Citizen science gathering planned Times West Virginian Sep 5, 2016

MORGANTOWN — The West Virginia Department of Environmental Protection (DEP) is teaming with West Virginia University, Trout Unlimited and several other advocacy groups to hold a citizen science gathering later this month in Morgantown.
The event will be at the WVU College of Law on Sept. 24 from 8:30 a.m. to 4 p.m. and will include presentations and roundtable discussions about the applications of citizen science.
Citizen science, or “citsci,” involves the collection of environmental data by concerned citizens. This data can sometimes be used to shape environmental policy, but often there is confusion on the part of the citizens about best practices for collection and presentation of that data. The purpose of this gathering is to help eliminate some of that confusion.

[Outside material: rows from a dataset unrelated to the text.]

(* ===== verification/Alloc.v ===== *)
(** The allocator of offsets in a buffer ([ggml_dyn_tallocr] of
    [ggml/src/ggml-alloc.c]), which plans the offsets of tensors that live for a part of a
    computation. The [n_free_blocks] entries in use of the
    array [free_blocks] are a list; an entry moves when one before it is removed or
    inserted. Offsets and sizes are [size_t]. *)
From S2P Require Import Prelude.

Definition MAX_FREE_BLOCKS : Z := 256.

(** [aligned_offset(buffer, offset, alignment)] for the address [buffer] *)
Definition aligned_offset (buffer offset alignment : Z) : Z :=
  let align := (alignment - u64 (buffer + offset) mod alignment) mod alignment in
  u64 (offset + align).

(** [GGML_PAD(x, n)] *)
Definition GGML_PAD (x n : Z) : Z := Z.land (u64 (u64 (x + n) - 1)) (u64 (Z.lnot (u64 (n - 1)))).

(** ** The dynamic allocator *)

Record free_block : Type := { fb_offset : Z; fb_size : Z }.

#[export] Instance free_block_eq_dec : EqDecision free_block.
Proof. solve_decision. Defined.

Record ggml_dyn_tallocr : Type := {
  da_alignment   : Z;
  da_free_blocks : list free_block;
  da_max_size    : Z
}.

Definition with_blocks (alloc : ggml_dyn_tallocr) (bs : list free_block) : ggml_dyn_tallocr :=
  {| da_alignment := da_alignment alloc; da_free_blocks := bs; da_max_size := da_max_size alloc |}.

(** The best fitting free block besides the last one: the state of the loop is
    [best_fit_block] and [best_fit_size]. *)
Definition best_fit_step (size i : Z) (block : free_block) (best : Z * Z) : Z * Z :=
  if (size <=? fb_size block) && (fb_size block <=? best.2) then (i, fb_size block) else best.

Fixpoint best_fit_loop (size i : Z) (blocks : list free_block) (best : Z * Z) : Z * Z :=
  match blocks with
  | [] | [_] => best
  | block :: rest => best_fit_loop size (i + 1) rest (best_fit_step size i block best)
  end.

Definition best_fit (blocks : list free_block) (size : Z) : res Z :=
  let best := (best_fit_loop size 0 blocks (-1, SIZE_MAX)).1 in
  if best =? -1 then
    block ← vget blocks (zlen blocks - 1);
    if size <=? fb_size block then Ok (zlen blocks - 1) else Err Abort
  else Ok best.

(** Shifting the entries after [i] to the left. *)
Definition remove_block (i : Z) (blocks : list free_block) : list free_block := delete (Z.to_nat i) blocks.

Definition ggml_dyn_tallocr_alloc (alloc : ggml_dyn_tallocr) (size : Z) : res (ggml_dyn_tallocr * Z) :=
  let size := aligned_offset 0 size (da_alignment alloc) in
  let blocks := da_free_blocks alloc in
  best ← best_fit blocks size;
  block ← vget blocks best;
  let offset := fb_offset block in
  let block := {| fb_offset := u64 (offset + size); fb_size := u64 (fb_size block - size) |} in
  blocks ← vset blocks best block;
  let blocks := if fb_size block =? 0 then remove_block best blocks else blocks in
  Ok ({| da_alignment := da_alignment alloc;
         da_free_blocks := blocks;
         da_max_size := Z.max (da_max_size alloc) (u64 (offset + size)) |}, offset).

(** Merging a freed range with the block [i], which ends where the range begins, and
    with the next one. *)
Definition merge_after (blocks : list free_block) (i : Z) (block : free_block) (size : Z) : list free_block :=
  let block := {| fb_offset := fb_offset block; fb_size := u64 (fb_size block + size) |} in
  match zlookup blocks (i + 1) with
  | Some next =>
      if u64 (fb_offset block + fb_size block) =? fb_offset next then
        remove_block (i + 1)
          (<[Z.to_nat i := {| fb_offset := fb_offset block; fb_size := u64 (fb_size block + fb_size next) |}]> blocks)
      else <[Z.to_nat i := block]> blocks
  | None => <[Z.to_nat i := block]> blocks
  end.

(** Merging with the block [i], which begins where the range ends, and with the
    previous one. *)
Definition merge_before (blocks : list free_block) (i : Z) (block : free_block) (offset size : Z) : list free_block :=
  let block := {| fb_offset := offset; fb_size := u64 (fb_size block + size) |} in
  match zlookup blocks (i - 1) with
  | Some prev =>
      if u64 (fb_offset prev + fb_size prev) =? fb_offset block then
        remove_block i
          (<[Z.to_nat (i - 1) := {| fb_offset := fb_offset prev; fb_size := u64 (fb_size prev + fb_size block) |}]>
             (<[Z.to_nat i := block]> blocks))
      else <[Z.to_nat i := block]> blocks
  | None => <[Z.to_nat i := block]> blocks
  end.

(** The loop that looks for a block to merge with; [rest] are the blocks from [i] on. *)
Fixpoint merge_loop (blocks : list free_block) (offset size i : Z) (rest : list free_block) : option (list free_block) :=
  match rest with
  | [] => None
  | block :: rest =>
      if u64 (fb_offset block + fb_size block) =? offset then Some (merge_after blocks i block size)
      else if u64 (offset + size) =? fb_offset block then Some (merge_before blocks i block offset size)
      else merge_loop blocks offset size (i + 1) rest
  end.

(** [insert_pos] *)
Fixpoint insert_pos (blocks : list free_block) (offset : Z) : nat :=
  match blocks with
  | block :: rest => if fb_offset block <? offset then S (insert_pos rest offset) else O
  | [] => O
  end.

Definition insert_block (blocks : list free_block) (offset size : Z) : list free_block :=
  let pos := insert_pos blocks offset in
  take pos blocks ++ {| fb_offset := offset; fb_size := size |} :: drop pos blocks.

Definition ggml_dyn_tallocr_free_tensor (alloc : ggml_dyn_tallocr) (offset size : Z) : res ggml_dyn_tallocr :=
  let size := aligned_offset 0 size (da_alignment alloc) in
  let blocks := da_free_blocks alloc in
  match merge_loop blocks offset size 0 blocks with
  | Some blocks => Ok (with_blocks alloc blocks)
  | None =>
      _ ← ggml_assert (zlen blocks <? MAX_FREE_BLOCKS);
      Ok (with_blocks alloc (insert_block blocks offset size))
  end.

Definition ggml_dyn_tallocr_reset (alloc : ggml_dyn_tallocr) : ggml_dyn_tallocr :=
  {| da_alignment := da_alignment alloc;
     da_free_blocks := [{| fb_offset := 0; fb_size := SIZE_MAX / 2 |}];
     da_max_size := 0 |}.

Definition ggml_dyn_tallocr_new (alignment : Z) : ggml_dyn_tallocr :=
  ggml_dyn_tallocr_reset {| da_alignment := alignment; da_free_blocks := []; da_max_size := 0 |}.

Definition ggml_dyn_tallocr_max_size (alloc : ggml_dyn_tallocr) : Z := da_max_size alloc.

“Citizen volunteers and monitors are the backbone of a good regulatory program,” said Wendy Radcliff, the DEP’s environmental advocate. “They care about their community and work hundreds of volunteer hours each year to preserve and protect it.”
Renowned coal mine safety expert Davitt McAteer will speak on the legal applications of citizen science, and there will be presentations from WVU’s Michael McCawley, Gretchen Gehrke of PublicLab.org and Ryan Grode of the Southwest Pennsylvania Environmental Health Project.
The registration fee for the gathering is $20, and the registration deadline is Sept. 14.
To register or for more information, contact Diana Smith at 304-926-0499 ext. 1329 or diana.k.smith@wv.gov.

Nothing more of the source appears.